# PS CS3 - paletten anordnen



## AveralDalton (13. Mai 2007)

Hallo!
Ich habe mir gerade eine Demo von Photoshop cs 3 installiert und bin nun fleißig am testen.
Ich benutze zwei Monitore und hatte bei früheren Photoshop versionen immer die Möglichkeit, die Paletten, wie z.B. ebenen, verlauf etc. auf den rechten Monitor zu verlegen, damit ich links genug Platz hatte um zu arbeiten.
Bei der Version CS 3 vermisse ich diese Möglichkeit die Paletten zu verschieben, man kann sie nur verkleinern/vergrößern oder ein- und ausfahren.

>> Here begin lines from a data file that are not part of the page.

Lemma try_keys_sound m k data rx :
  keys_ok k -> is_bytes data -> (18 <= length data <= 29)%nat ->
  let '(r, m', rx') := try_keys m k data rx 29 in
  same_but_caches m m' /\ r <> Undef /\ rx_net_if rx' = rx_net_if rx /\
  (forall buf, r = Ok buf ->
     decrypts k data (BT_MESH_NET_IVI_RX m rx') (proxy_mode (rx_net_if rx)) buf /\
     BT_MESH_ADDR_IS_UNICAST (ctx_addr (rx_ctx rx')) = true).
Proof.
  intros (Henc & Hpriv & _) Hb Hl. unfold try_keys.
  destruct (Z.eqb_spec (NID data) (k_nid k)) as [HN|]; [|by split_and!].
  unfold net_decrypt. set (rx1 := rx <| rx_old_iv := _ |>). rewrite decide_False by lia.
  set (iv := BT_MESH_NET_IVI_RX m rx1).
  destruct (net_obfuscate_ok (k_privacy k) data iv Hpriv Hb) as (e & He & Hel & Heb & _);
    [lia|]. rewrite He.
  pose proof (msg_cache_same m rx1 e) as Hsame.
  assert (exists dup m', (if decide (rx_net_if rx1 = IF_ADV) then msg_cache_match m rx1 e
    else (false, m)) = (dup, m') /\ same_but_caches m m') as (dup & m' & -> & Hm').
  { case_decide; [|by exists false, m]. destruct (msg_cache_match m rx1 e) as [dup m'].
    by exists dup, m'. }
  destruct dup; [by split_and!|].
  destruct (BT_MESH_ADDR_IS_UNICAST (SRC e)) eqn:Huni; cbn [negb]; [|by split_and!].
  set (rx2 := rx1 <| rx_ctx := _ |>).
  assert (BT_MESH_NET_IVI_RX m' rx2 = iv) as Hiv.
  { unfold iv, BT_MESH_NET_IVI_RX. destruct Hm' as (_ & -> & _). done. }
  cbv zeta. rewrite Hiv.
  change (CONFIG_GATT_PROXY && bool_decide (rx_net_if rx2 = IF_PROXY_CFG))
    with (proxy_mode (rx_net_if rx)).
  destruct (net_decrypt_defined (k_enc k) e iv (proxy_mode (rx_net_if rx)) Henc Heb)
    as [[buf Hbuf]|Herr]; [lia| |].
  - rewrite Hbuf. split_and!; [done..|]. intros ? [= <-]. split; [|done].
    split; [done|]. by exists e.
  - rewrite Herr. by split_and!.
Qed.

(** The subnet and key that accepted a PDU. *)
Definition accepted_by (m : mesh_net) (rx : net_rx) (data : bytes) (buf : bytes) : Prop :=
  exists sub new_key, subs m !! rx_sub rx = Some sub /\
    sub_net_idx sub <> BT_MESH_KEY_UNUSED /\
    (new_key = true -> sub_kr_phase sub <> BT_MESH_KR_NORMAL) /\
    decrypts (sub_keys sub new_key) data (BT_MESH_NET_IVI_RX m rx)
      (proxy_mode (rx_net_if rx)) buf.

Lemma find_and_decrypt_sound m0 pre ss m data rx :
  subs m0 = pre ++ ss -> same_but_caches m0 m -> net_keys_ok m0 ->
  is_bytes data -> (18 <= length data <= 29)%nat ->
  let '(r, m', rx') := net_find_and_decrypt ss (length pre) m data rx 29 in
  same_but_caches m0 m' /\ r <> Undef /\ rx_net_if rx' = rx_net_if rx /\
  (forall buf, r = Ok buf -> accepted_by m0 rx' data buf /\
     BT_MESH_ADDR_IS_UNICAST (ctx_addr (rx_ctx rx')) = true).
Proof.
  intros Hsubs Hsame Hok Hb Hl. revert pre m rx Hsubs Hsame.
  induction ss as [|sub ss IH]; intros pre m rx Hsubs Hsame; [by split_and!|].
  assert (subs m0 !! length pre = Some sub) as Hsub
    by (rewrite Hsubs; by apply list_lookup_middle).
  assert (forall m rx, same_but_caches m0 m -> _) as IH' by
    (intros m1 rx1 Hs1; specialize (IH (pre ++ [sub]) m1 rx1);
     rewrite length_app, Nat.add_1_r in IH; apply IH;
     [rewrite Hsubs; by rewrite <- app_assoc|exact Hs1]).
  clear IH. cbn [net_find_and_decrypt].
  destruct (Z.eqb_spec (sub_net_idx sub) BT_MESH_KEY_UNUSED) as [|Hused]; [by apply IH'|].
  pose proof (try_keys_sound m (sub_key0 sub) data rx
    (sub_keys_ok _ _ _ false Hok Hsub) Hb Hl) as H0.
  destruct (try_keys m (sub_key0 sub) data rx 29) as [[r0 m1] rx1].
  destruct H0 as (Hs1 & Hu1 & Hif1 & Hok1).
  pose proof (same_but_caches_trans _ _ _ Hsame Hs1) as Hs01.
  destruct r0 as [buf|e|]; [|clear Hok1|done].
  { destruct (Hok1 buf eq_refl) as [Hdec Huni]. split_and!; [done|done|done|].
    intros ? [= <-]. split; [|done]. exists sub, false. split_and!; [done|done|done|].
    destruct Hsame as (_ & Hiv & _). unfold BT_MESH_NET_IVI_RX in Hdec. rewrite Hiv in Hdec.
    cbn [update_field rx_net_if]. rewrite Hif1. exact Hdec. }
  destruct (Z.eqb_spec (sub_kr_phase sub) BT_MESH_KR_NORMAL) as [|Hphase].
  { specialize (IH' m1 rx1 Hs01). by rewrite Hif1 in IH'. }
  pose proof (try_keys_sound m1 (sub_key1 sub) data rx1
    (sub_keys_ok _ _ _ true Hok Hsub) Hb Hl) as H1.
  destruct (try_keys m1 (sub_key1 sub) data rx1 29) as [[r1 m2] rx2].
  destruct H1 as (Hs2 & Hu2 & Hif2 & Hok2).
  pose proof (same_but_caches_trans _ _ _ Hs01 Hs2) as Hs02.
  destruct r1 as [buf|e1|]; [|clear Hok2|done].
  - destruct (Hok2 buf eq_refl) as [Hdec Huni]. split_and!; [done|done|transitivity (rx_net_if rx2); [done|congruence]|].
    intros ? [= <-]. split; [|done]. exists sub, true. split_and!; [done|done|done|].
    destruct Hs01 as (_ & Hiv & _). unfold BT_MESH_NET_IVI_RX in Hdec. rewrite Hiv in Hdec.
    cbn [update_field rx_net_if]. rewrite Hif2. exact Hdec.
  - specialize (IH' m2 rx2 Hs02). by rewrite Hif2, Hif1 in IH'.
Qed.

(** C18: a PDU of at most 29 bytes, the size of the receive buffer, is never
    handled with undefined behaviour. It is accepted only if a current key of
    the node, or the new key of a subnet in key refresh, has its NID and
    verifies its MIC; then the source is a unicast address and not one of the
    node's own (unless looped back), and the destination is assigned and not
    reserved. Either way only the caches change. *)
Theorem net_decode_sound m data nif rx :
  net_keys_ok m -> is_bytes data -> (length data <= 29)%nat ->
  let '(r, m', rx') := bt_mesh_net_decode m data nif rx 29 in
  same_but_caches m m' /\ r <> Undef /\
  (forall buf, r = Ok buf ->
     accepted_by m rx' data buf /\ rx_net_if rx' = nif /\
     BT_MESH_ADDR_IS_UNICAST (ctx_addr (rx_ctx rx')) = true /\
     (nif <> IF_LOCAL -> elem_find (ctx_addr (rx_ctx rx')) = false) /\
     (nif <> IF_PROXY_CFG -> rx_dst rx' <> BT_MESH_ADDR_UNASSIGNED) /\
     BT_MESH_ADDR_IS_RFU (rx_dst rx') = false /\
     rx_dst rx' = DST buf /\ rx_seq rx' = SEQ buf /\ rx_ctl rx' = CTL buf).
Proof.
  intros Hok Hb Hl. unfold bt_mesh_net_decode.
  case_decide as Hmin; [by split_and!|].
  unfold BT_MESH_NET_MIN_PDU_LEN in Hmin.
  pose proof (check_dup_same m data) as Hsame.
  assert (exists dup m1, (if decide (nif = IF_ADV) then check_dup m data else (false, m)) = (dup, m1)
    /\ same_but_caches m m1) as (dup & m1 & -> & Hm1).
  { case_decide; [|by exists false, m]. destruct (check_dup m data) as [dup m1]. by exists dup, m1. }
  destruct dup; [by split_and!|].
  assert (subs m1 = subs m) as -> by apply Hm1.
  pose proof (find_and_decrypt_sound m [] (subs m) m1 data (rx <| rx_net_if := nif |>) eq_refl
    Hm1 Hok Hb ltac:(lia)) as H. change (length (@nil subnet)) with 0%nat in H.
  destruct (net_find_and_decrypt _ _ _ _ _ _) as [[r m2] rx2].
  destruct H as (Hs2 & Hu2 & Hif & Hacc). change (rx_net_if (rx <| rx_net_if := nif |>)) with nif in Hif.
  destruct r as [buf|e|]; [|by split_and!|done].
  destruct (Hacc buf eq_refl) as [Hby Huni]. cbv zeta.
  set (rx3 := rx2 <| rx_ctx := _ |> <| rx_ctl := _ |> <| rx_seq := _ |> <| rx_dst := DST buf |>).
  assert (rx_dst rx3 = DST buf /\ rx_seq rx3 = SEQ buf /\ rx_ctl rx3 = CTL buf /\
    ctx_addr (rx_ctx rx3) = ctx_addr (rx_ctx rx2) /\ rx_net_if rx3 = nif /\
    accepted_by m rx3 data buf) as (Hdst & Hseq & Hctl & Haddr & Hif3 & Hby3)
    by (split_and!; [reflexivity..|exact Hif|exact Hby]).
  clearbody rx3. rewrite Haddr, Hdst.
  destruct (negb (bool_decide (nif = IF_PROXY_CFG)) && (DST buf =? BT_MESH_ADDR_UNASSIGNED))
    eqn:Hun; [by split_and!|].
  destruct (BT_MESH_ADDR_IS_RFU (DST buf)) eqn:Hrfu; [by split_and!|].
  destruct (negb (bool_decide (nif = IF_LOCAL)) && elem_find (ctx_addr (rx_ctx rx2))) eqn:Hel;
    [by split_and!|].
  split_and!; [done|done|]. intros ? [= <-]. rewrite Haddr, Hdst.
  split_and!; try done.
  - intros Hnl. rewrite bool_decide_false in Hel by done. exact Hel.
  - intros Hnp. rewrite bool_decide_false in Hun by done. cbn [negb andb] in Hun.
    by apply Z.eqb_neq in Hun.
Qed.
End sound.

(** ** The relay *)

Section relay.
Context {cfg : MeshConfig} {hal : SecHal} {halok : SecHalOk hal} {env : NetEnv}.

(** The PDU a relay sends on: the TTL decremented, unless the PDU is the
    node's own. *)
Definition relayed (sbuf : bytes) (rx : net_rx) : bytes :=
  if decide (rx_net_if rx = IF_LOCAL) then sbuf
  else put_at 1 [Z.b2z (CTL sbuf) * 128 + (TTL sbuf - 1)] sbuf.

Lemma relay_byte b ttl : is_byte b -> ttl = Z.land b 0x7f -> 1 <= ttl ->
  u8 (Z.lor (Z.land b 0x80) (ttl - 1)) = Z.b2z (negb (Z.shiftr b 7 =? 0)) * 128 + (ttl - 1) /\
  is_byte (u8 (Z.lor (Z.land b 0x80) (ttl - 1))).
Proof.
  intros Hb Ht H1. split; [|apply u8_byte].
  assert (forallb (fun b => let ttl := Z.land b 0x7f in
    (u8 (Z.lor (Z.land b 0x80) (ttl - 1)) =? Z.b2z (negb (Z.shiftr b 7 =? 0)) * 128 + (ttl - 1))
      || (ttl <? 1)) (map Z.of_nat (seq 0 256)) = true) as H by by vm_compute.
  pose proof (forall_bytes _ H b Hb) as Hx. cbv beta zeta in Hx. rewrite <- Ht in Hx.
  destruct (Z.ltb_spec ttl 1); [lia|]. rewrite orb_false_r in Hx. by apply Z.eqb_eq.
Qed.

Lemma put_at_1_bytes b l : is_byte b -> is_bytes l -> is_bytes (put_at 1 [b] l).
Proof.
  intros. unfold put_at. rewrite !is_bytes_app. split_and!; auto with bytes.
  by apply Forall_cons_2.
Qed.

Lemma relayed_ok sbuf rx : is_bytes sbuf -> (10 <= length sbuf)%nat ->
  ctx_recv_ttl (rx_ctx rx) = TTL sbuf -> (rx_net_if rx = IF_LOCAL \/ 2 <= TTL sbuf) ->
  is_bytes (relayed sbuf rx) /\ length (relayed sbuf rx) = length sbuf /\
  (if decide (rx_net_if rx = IF_LOCAL) then sbuf
   else put_at 1 [u8 (Z.lor (Z.land (byte_at sbuf 1) 0x80) (ctx_recv_ttl (rx_ctx rx) - 1))] sbuf)
  = relayed sbuf rx.
Proof.
  intros Hb Hl Httl Hloc. unfold relayed. case_decide as Hif; [by split_and!|].
  destruct Hloc as [|H2]; [done|]. rewrite Httl.
  destruct (relay_byte (byte_at sbuf 1) (TTL sbuf)) as [Hv Hvb];
    [by apply byte_at_is_byte|done|lia|]. fold (CTL sbuf) in Hv. rewrite <- Hv.
  split_and!; [by apply put_at_1_bytes| |done]. apply length_put_at. cbn. lia.
Qed.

Ist das nur in der Demo Version so oder ein generelles Problem der neuen CS 3 Serie?
oder habe ich die Einstellungsmöglichkeit noch nicht entdeckt?

Weiß da jemand mehr?

beste grüße


----------



## kuhlmaehn (13. Mai 2007)

Eine englische Demo gibt es oder?

Naja.. ich hab mir neulich ein paar Videos zu CS3 angeguckt und da war auch ein "Kapitel" über das Verschieben. Man konnte halt alle Karteikarten verschieben.
Ich such nochmal ob ichs noch finde.

Das Oberste:
http://www.photoshop-weblog.de/?p=683



> You can't drag the doc[...] you must drag the pallets



Oder so


----------



## TeQs (13. Mai 2007)

Es gab mal ne Beta, 2 Tage tryout, aber die Betaphase ist eingestellt oO


----------



## davidb (13. Mai 2007)

Nur so zur info, es gibt schon eine englische Demo unter http://www.adobe.com/downloads/, übrigens auch von Flash und vielen anderen CS3 Produkten.

Fröhliches testen  

PS zu deinem eigentlichem Problem kann ich leider nichts sagen.


----------



## TeQs (13. Mai 2007)

Ich war schon lange nichtmehr so glücklich, wie in dem Moment, als ich den Post von davidb gelesen habe... Danke!


----------